Limitations & Future Work

  • The method is specifically targeted at discrete choice tasks (MCQ/Judge). Quantifying "semantic equivalence" in open-ended generation is difficult, and permutations are harder to define.
  • Experiments were limited to English and mid-sized models (8B/32B). Generalization to super-long options or multilingual scenarios remains unknown.
  • Future improvements could involve hierarchical advantages or weighting position-specific consistency terms to address residual position bias.

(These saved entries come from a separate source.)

(** [get_clus_emb].  [scales] is [list(emb_scale_seq_dict.keys())], each
    scale's sessions are in their insertion order, and [sessions] is
    [session_scale_mapping_dict.items()]. *)
Definition get_clus_emb (scales : list Z) (emb_scale_seq_dict : gmap Z (list (string * list (list Q))))
    (clus_label : list string) (speaker_mapping_dict : gmap string (list (string * string)))
    (sessions : list (string * gmap Z (list Z))) (max_num_of_spks : Z)
    : res (emb_dict * gmap string (list (Q * Q * Z))) :=
  let scale_n := length scales in
  let? base_scale := py_getitem (emb_scale_seq_dict !! (Z.of_nat scale_n - 1)) in
  let base_clus_label_dict := const_dict (map fst base_scale) [] in
  let emb_sess_avg_dict : emb_dict :=
    list_to_map (map (fun s => (s, const_dict (map fst base_scale) Placeholder)) scales) in
  let? st := res_fold_left add_label_line clus_label (base_clus_label_dict, None) in
  let '(base_clus_label_dict, last_uniq_id) := st in
  let? all_scale_clus_label_dict := assign_labels_to_longer_segs scale_n base_clus_label_dict sessions in
  let? uniq_id := match last_uniq_id with Some u => Ok u | None => Err NameError end in
  let? scale0 := py_getitem (emb_scale_seq_dict !! 0) in
  let? emb0 := assoc_get uniq_id scale0 in
  let? row0 := py_index emb0 0 in
  let dim := length row0 in
  let? emb_sess_avg_dict := res_fold_left
      (clus_emb_scale emb_scale_seq_dict max_num_of_spks dim speaker_mapping_dict all_scale_clus_label_dict)
      scales emb_sess_avg_dict in
  Ok (emb_sess_avg_dict, base_clus_label_dict).

(** The labels [assign_labels_to_longer_segs] is to give a session with
    base labels [b]: [b] at the base scale, and at each longer scale the
    [seg_labels] of its mapping. *)
Definition session_labels (scale_n : nat) (uid : string) (smap : gmap Z (list Z))
    (b : list Z) (d : label_dict) : Prop :=
  lookup_labels d (Z.of_nat scale_n - 1) uid = Some b /\
  forall s mp, (s < scale_n - 1)%nat -> smap !! Z.of_nat s = Some mp ->
    exists labels, lookup_labels d (Z.of_nat s) uid = Some labels /\ seg_labels b mp = Ok labels.

(** The rows of the parsed label lines of session [uid], in order. *)
Definition rows_of (parsed : list (string * (Q * Q * Z))) (uid : string) : list (Q * Q * Z) :=
  map snd (List.filter (fun p => String.eqb (fst p) uid) parsed).

End Model.

(** The keys of each scale of an embedding dict. *)
Definition keys_of (d : emb_dict) : gmap Z (gset string) := (fun sd => dom sd) <$> d.


(** ** A concrete environment for the examples

    A manifest ["m.json"] of one line, one RTTM file ["a.rttm"] with the
    speaker [spk1], [json.loads] giving the manifest entry of session
    ["a"], and stdpp's [elements] and [nodup] as the set orders. *)
Definition ex_json : gmap string string :=
  <["audio_filepath" := "a.wav"]> {[ "rttm_filepath" := "a.rttm" ]}.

  • vs. PriDe / CalibraEval (Inference Calibration): These methods adjust softmax during inference without altering the model. PA-GRPO trains invariance into the policy, requiring only single-pass inference during deployment.

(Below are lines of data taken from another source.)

(** C13 (round trip).  What [save_dict_as_pkl] writes, the loaders read
    back: once it returned, [load_dict_from_pkl] gives the embedding dict
    and the scale mapping it was given, and [load_mapping_from_pkl] the
    speaker mapping, for every [out_dir]; the three pickles have
    distinct paths. *)
Theorem save_load_pickles_roundtrip (o : string) d smd ssm (self self' : clus_emb) (w w' : fs) :
  save_dict_as_pkl o d smd ssm (self, w) = ((self', w'), Ok tt) ->
  load_dict_from_pkl w' o = Ok (d, ssm) /\ load_mapping_from_pkl w' o = Ok smd.
Proof.
  intros (_ & _ & _ & _ & HP)%save_dict_as_pkl_spec.
  unfold load_dict_from_pkl, load_mapping_from_pkl, load_pickle. rewrite HP.
  rewrite lookup_insert_ne, lookup_insert_ne, lookup_insert_eq by (apply fjoin_ne; discriminate).
  rewrite lookup_insert_eq. cbn [res_bind as_emb_sess as_scale_map].
  rewrite lookup_insert_ne, lookup_insert_eq by (apply fjoin_ne; discriminate). done.
Qed.

Lemma dirname_clus_emb_path (o : string) :
  dirname (fjoin o clus_emb_path) = String.append o "/speaker_outputs/embeddings".
Proof. unfold fjoin. rewrite dirname_app by (vm_compute; tauto). reflexivity. Qed.

Lemma py_max_Z_in (l : list Z) : l <> [] -> exists x, py_max_Z l = Ok x /\ In x l.
Proof.
  destruct l as [|y l]; [done|]. intros _. exists (fold_left Z.max l y). split; [done|].
  revert y. induction l as [|z l IH]; intros y; cbn [fold_left]; [now left|].
  destruct (IH (Z.max y z)) as [Hm|Hm]; [|right; now right].
  rewrite <- Hm. destruct (Z.max_spec y z) as [[_ ->]|[_ ->]]; [right; now left|now left].
Qed.

Lemma keys_elem `{Countable K} {V} (m : gmap K V) (k : K) : k ∈ map fst (map_to_list m) <-> k ∈ dom m.
Proof.
  rewrite elem_of_dom. split.
  - intros ([k' v] & -> & Hkv)%list_elem_of_fmap. apply elem_of_map_to_list in Hkv. eauto.
  - intros [v Hv]. apply list_elem_of_fmap. exists (k, v). split; [done|]. by apply elem_of_map_to_list.
Qed.

Lemma is_subset_true (xs ys : list string) : is_subset xs ys = true <-> Forall (fun x => x ∈ ys) xs.
Proof.
  unfold is_subset. rewrite forallb_forall, Forall_forall. split.
  - intros H x Hx. apply (bool_decide_eq_true (x ∈ ys)), H. by apply list_elem_of_In.
  - intros H x Hx. apply (bool_decide_eq_true (x ∈ ys)), H. by apply list_elem_of_In.
Qed.

Lemma in_combine_fst {A B} (xs : list A) (ys : list B) (x : A) :
  length xs = length ys -> In x xs -> exists y, In (x, y) (combine xs ys).
Proof.
  revert ys. induction xs as [|x' xs IH]; intros [|y ys] Hl Hx; cbn in *; try done; try lia.
  destruct Hx as [<-|Hx]; [eauto|]. destruct (IH ys ltac:(lia) Hx) as [y' Hy']. eauto.
Qed.

Section RunLemmas.
Context `{CE : ClusterEnv} `{DE : DiarizerEnv}.

Lemma load_embeddings_frame (self : clus_emb) (w w' : fs) (o : string) smd ssm :
  (forall i, fs_pickles w !! emb_pickle_path o i = fs_pickles w' !! emb_pickle_path o i) ->
  fs_texts w = fs_texts w' ->
  load_embeddings_from_pickle self w o smd ssm = load_embeddings_from_pickle self w' o smd ssm.
Proof.
  intros Hp Ht. unfold load_embeddings_from_pickle, read_text.
  rewrite (res_fold_left_ext (load_scale w o) (load_scale w' o)), Ht; [done|].
  intros esd i. unfold load_scale, load_pickle. now rewrite Hp.
Qed.

Lemma load_embeddings_clus (self : clus_emb) (w : fs) (o : string) smd ssm d esd b :
  load_embeddings_from_pickle self w o smd ssm = Ok (d, esd, b) ->
  window_len_n self <> 0%nat /\
  exists clus_label, get_clus_emb (scale_range (window_len_n self)) esd clus_label smd ssm
                       (max_num_of_spks self) = Ok (d, b).
Proof.
  unfold load_embeddings_from_pickle.
  destruct (res_fold_left _ _ _) as [esd'|] eqn:Ef; cbn [res_bind]; [|discriminate].
  destruct (read_text _ _) as [cl|]; cbn [res_bind]; [|discriminate].
  destruct (get_clus_emb _ _ _ _ _ _) as [[d' b']|] eqn:Eg; cbn [res_bind]; [|discriminate].
  intros [= <- <- <-]. split; [|eauto].
  intros Hn. rewrite Hn in Ef, Eg. cbn in Ef. injection Ef as <-.
  unfold get_clus_emb in Eg. rewrite lookup_empty in Eg. discriminate.
Qed.

Lemma run_finish_ssm n m d esd ssm b r :
  run_finish n m d esd ssm b = Ok r -> r_session_scale_mapping r = ssm /\
    exists d', check_embedding_and_RTTM d (scale_range n) m = Ok d' /\ r = mkRun d' esd ssm b.
Proof.
  unfold run_finish. destruct (check_embedding_and_RTTM _ _ _) as [d'|]; cbn [res_bind]; [|discriminate].
  intros [= <-]. eauto.
Qed.

(** The cached branch: the object and the files are left as they are. *)
Lemma run_cached (m o : string) (self : clus_emb) (w : fs) ssm :
  emb_ready w m o = Some ssm ->
  run_clustering_diarizer m o (self, w) = ((self, w),
    let? smd := load_mapping_from_pkl w o in
    let? r := load_embeddings_from_pickle self w o smd ssm in
    let '(d, esd, b) := r in run_finish (window_len_n self) m d esd ssm b).
Proof.
  intros He. unfold run_clustering_diarizer. rewrite st_bind_get, He, st_bind_lift.
  destruct (load_mapping_from_pkl w o) as [smd|]; [|done]. rewrite st_bind_lift. cbn [res_bind].
  destruct (load_embeddings_from_pickle _ _ _ _ _) as [[[d esd] b]|]; reflexivity.
Qed.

  • vs. PIF (SFT Debiasing): PIF uses point-wise negative samples for cross-entropy, where the model passively learns what is incorrect. PA-GRPO uses RL for active exploration, letting the model discover position-independent strategies that yield stable, high rewards.
  • vs. Standard GRPO: The primary difference is the boundary of the "group" for the baseline calculation. This single change yielded +6.4 CA on PreferenceBench, suggesting the definition of a "group" in GRPO is a significant hyperparameter.

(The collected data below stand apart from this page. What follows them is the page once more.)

(** * backend-Metropolis: cache, single-flight queue and rate limiter

    A shallow embedding of the concurrency-and-freshness core of the
    Express backend:

    - [RateLimiter]  : src/middleware/rateLimiter.ts
    - [App]          : the middleware chain of src/index.ts
    - [LRUCache]     : the lru-cache package, as the cache uses it
    - [CacheManager] : src/config/cache.ts
    - [UserService]  : src/services/userService.ts
    - [Server]       : src/queue/requestQueue.ts and src/routes/users.ts

    Time is the millisecond clock read by [Date.now()]; every operation
    that reads the clock takes the reading as an argument [now : Z].
    Node runs each callback to completion, so a transition is one task
    of the event loop with the promise continuations it releases. *)

From stdpp Require Import gmap strings list fin_maps pretty sorting.
From Stdlib Require Import ZArith Lia.

Local Open Scope Z_scope.

(* ===================================================================== *)
(** * Definitions                                                         *)
(* ===================================================================== *)

(** ** src/middleware/rateLimiter.ts *)

Module RateLimiter.

Record RateLimitEntry := mkEntry {
  count : Z;
  resetTime : Z;
  burstCount : Z;
  burstResetTime : Z;
}.

(** The constant object [RATE_LIMIT]. *)
Definition maxRequests : Z := 10.
Definition windowMs : Z := 60 * 1000.
Definition burstMax : Z := 5.
Definition burstWindowMs : Z := 10 * 1000.

(** [rateLimitStore], a [Map<string, RateLimitEntry>]. *)
Abbreviation Store := (gmap string RateLimitEntry).

(** What the middleware does with the request: it calls [next()], or
    it answers 429 with a message and [retryAfter]. *)
Inductive Verdict :=
| Next
| TooMany (message : string) (retryAfter : Z).

Definition burstMessage : string :=
  "Too many requests in a short time. Please try again later.".
Definition sustainedMessage : string :=
  "Maximum requests per minute exceeded. Please try again later.".

(** [Math.ceil(ms / 1000)] on an integer number of milliseconds. *)
Definition ceilSeconds (ms : Z) : Z := - ((- ms) / 1000).

(** [req.ip || 'unknown']: an absent or empty address is 'unknown'. *)
Definition clientIdOf (ip : option string) : string :=
  match ip with
  | Some s => if decide (s = "") then "unknown" else s
  | None => "unknown"
  end.

(** The entry the middleware works on: the stored one, or a fresh one
    (which the source stores at once). *)
Definition fetchEntry (store : Store) (clientId : string) (now : Z)
  : RateLimitEntry :=
  match store !! clientId with
  | Some entry => entry
  | None => mkEntry 0 (now + windowMs) 0 (now + burstWindowMs)
  end.

(** The two [if (now > ...)] blocks that reset an expired window. *)
Definition resetSustained (now : Z) (entry : RateLimitEntry) : RateLimitEntry :=
  if resetTime entry <? now
  then mkEntry 0 (now + windowMs) (burstCount entry) (burstResetTime entry)
  else entry.

Definition resetBurst (now : Z) (entry : RateLimitEntry) : RateLimitEntry :=
  if burstResetTime entry <? now
  then mkEntry (count entry) (resetTime entry) 0 (now + burstWindowMs)
  else entry.

(** The entry of a client as a pass that starts at [now] sees it at its
    two limit checks: fetched or created, with the lazy resets done. *)
Definition windowsAt (store : Store) (clientId : string) (now : Z)
  : RateLimitEntry :=
  resetBurst now (resetSustained now (fetchEntry store clientId now)).

(** [rateLimiter(req, res, next)].  The entry is an object shared with
    the map, so each assignment to it is a write to the store; the
    store below holds the entry as it is when the middleware
    returns. *)
Definition rateLimiter (store : Store) (ip : option string) (now : Z)
  : Store * Verdict :=
  let clientId := clientIdOf ip in
  let entry := fetchEntry store clientId now in
  let entry := resetSustained now entry in
  let entry := resetBurst now entry in
  if burstMax <=? burstCount entry then
    (<[clientId := entry]> store,
     TooMany burstMessage (ceilSeconds (burstResetTime entry - now)))
  else if maxRequests <=? count entry then
    (<[clientId := entry]> store,
     TooMany sustainedMessage (ceilSeconds (resetTime entry - now)))
  else
    (<[clientId :=
         mkEntry (count entry + 1) (resetTime entry)
                 (burstCount entry + 1) (burstResetTime entry)]> store,
     Next).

  • Insight: All work using RL for alignment should question whether their "groups" consist of truly semantically equivalent samples. This perspective can be extended to chain-of-thought RL (different reasoning paths for the same problem) or tool-use RL (different tool sequences for the same task).

Rating

  • Novelty: ⭐⭐⭐⭐ "Permutation-blindness" is a fresh concept, though the solutions (cross-permutation baseline + consistency reward) are intuitive combinations.
  • Experimental Thoroughness: ⭐⭐⭐⭐⭐ Conducted across 3 backbones, 7 benchmarks, and 5 baselines, with thorough ablations on bias decomposition, CoT, hyperparameters, and permutation size.
  • Writing Quality: ⭐⭐⭐⭐⭐ Definitions are clear, formulas are concise, and comparisons are intuitive.
  • Value: ⭐⭐⭐⭐⭐ A directly applicable RL recipe providing immediate debiasing for any work using LLM-as-a-Judge for alignment or leaderboards.